We see it frequently at the design stage that a person who is available or just “screams the loudest” is not necessarily the most reliable source of information. One of the product owner’s tasks is to listen to different opinions and ask questions, such as “what value would this feature add?”
Another mistake made in the story above was not getting feedback from the team earlier in the project. If only we had seen the prototype before, we could easily point to all the issues. Unfortunately, the team was not considered as a stakeholder and did not receive any communication.
In our projects at Mindset, we advocate for the POs to demo products to the stakeholders and anyone who would listen as soon as possible (“demo early”). Some POs are reluctant to present a half-baked product, but getting feedback before it’s too late is vital in any Agile project.
Prioritization / MVP
Even with the best planning, it’s not unusual to run into technical or organizational challenges that can delay work on certain features. In addition to “What to build? What not to build?” another important PO’s task is prioritizing what to build first so that even in the worst-case scenario, the result is a working product and not just an assorted collection of bells and whistles.
One of my favorite principles is “monkey first,” that is about putting a trained monkey on a pedestal. This principle suggests to focus on the more complex part (training monkey) because, the simpler part (pedestal) is not very valuable without it.

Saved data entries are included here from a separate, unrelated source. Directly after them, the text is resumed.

(** X16. A NaN as first score hides all the others: whatever numbers follow
    it, above the threshold or not, the Gate stops at line 40. *)
Theorem gate_nan_first_rejects
  (render : pyval -> string) (e : Envelope) (x : float) (rest : list pynum) :
  confidence_scores e = NumFloat x :: rest ->
  is_nan x = true ->
  FilterConfidence.lambda_handler render (stage_event e) = THRESHOLD_CONFIDENCE_NOT_MET.
Proof.
  intros Hs Hx.
  rewrite (gate_on_max render e (NumFloat x))
    by (rewrite Hs; cbn [max_score]; now rewrite NanFacts.num_max_nan).
  now rewrite (NanFacts.num_gt_nan_l x _ Hx).
Qed.

Lemma gate_nan_first_example :
  FilterConfidence.lambda_handler Sample.render (stage_event Case.nan_first)
  = THRESHOLD_CONFIDENCE_NOT_MET.
Proof.
  apply (gate_nan_first_rejects
           Sample.render Case.nan_first nan [NumFloat 0.99; NumInt 2]);
    reflexivity.
Defined.

Lemma max_loop_nums_then (xs : list pynum) (l : list pyval) :
  forall x,
    max_loop (num_value x) (map num_value xs ++ l) = max_loop (num_value (num_max x xs)) l.
Proof.
  induction xs as [|y ys IH]; intros x; [reflexivity|].
  cbn [map app max_loop num_max]. rewrite py_gt_nums. cbn [bind].
  destruct (num_gt y x); apply IH.
Qed.

Lemma as_num_num_value (n : pynum) : as_num (num_value n) = Some n.
Proof. now destruct n. Qed.

(** X17. A score list in which numbers are followed by something that is not
    a number ([None], a string, a list, an object), or that holds nothing but
    such a thing, makes the Gate raise [TypeError], the exception of line 40:
    the two cannot be told apart by their class. *)
Theorem gate_non_number_raises_TypeError
  (render : pyval -> string) (event body bad : pyval)
  (nums : list pynum) (rest : list pyval) :
  getitem event "body" = Returns body ->
  getitem body "inferences" = Returns (PyList (map num_value nums ++ bad :: rest)) ->
  as_num bad = None ->
  nums <> [] \/ rest = [] ->
  FilterConfidence.lambda_handler render event = Raises TypeError
  /\ FilterConfidence.lambda_handler render event = THRESHOLD_CONFIDENCE_NOT_MET.
Proof.
  intros Hbody Hinf Hbad Hcase.
  assert (Hrun : FilterConfidence.lambda_handler render event = Raises TypeError).
  { unfold FilterConfidence.lambda_handler.
    rewrite Hbody. cbn [bind]. rewrite Hinf. cbn [bind].
    destruct nums as [|x xs].
    - destruct Hcase as [Hnums | ->]; [congruence|].
      cbn [map app py_max max_loop bind]. unfold py_gt. now rewrite Hbad.
    - cbn [map app py_max]. rewrite max_loop_nums_then.
      cbn [max_loop]. unfold py_gt at 1. now rewrite Hbad, as_num_num_value. }
  split; [exact Hrun | rewrite Hrun; reflexivity].
Qed.

Lemma gate_non_number_example :
  FilterConfidence.lambda_handler Sample.render
    (success (PyDict [("inferences", PyList [PyFloat 0.99; PyNone])]))
  = Raises TypeError
  /\ FilterConfidence.lambda_handler Sample.render
       (success (PyDict [("inferences", PyList [PyFloat 0.99; PyNone])]))
     = THRESHOLD_CONFIDENCE_NOT_MET.
Proof.
  apply (gate_non_number_raises_TypeError
           Sample.render
           (success (PyDict [("inferences", PyList [PyFloat 0.99; PyNone])]))
           (PyDict [("inferences", PyList [PyFloat 0.99; PyNone])])
           PyNone [NumFloat 0.99] []);
    try reflexivity.
  left. discriminate.
Defined.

The Product owner is also the one who defines the minimum viable product (MVP). It is important to understand that MVP is about prioritization. Sometimes we hear, “What do you mean MVP? We want ALL of it!” It might be counter-intuitive, but MVP is, in fact, more helpful in delivering more and better features because it allows developers to focus and deliver features to demo early.
* * *
Please reach out to our team for advice on product ownership and Agile product development. We can help you build products that your customers love!
View our LinkedIn, here.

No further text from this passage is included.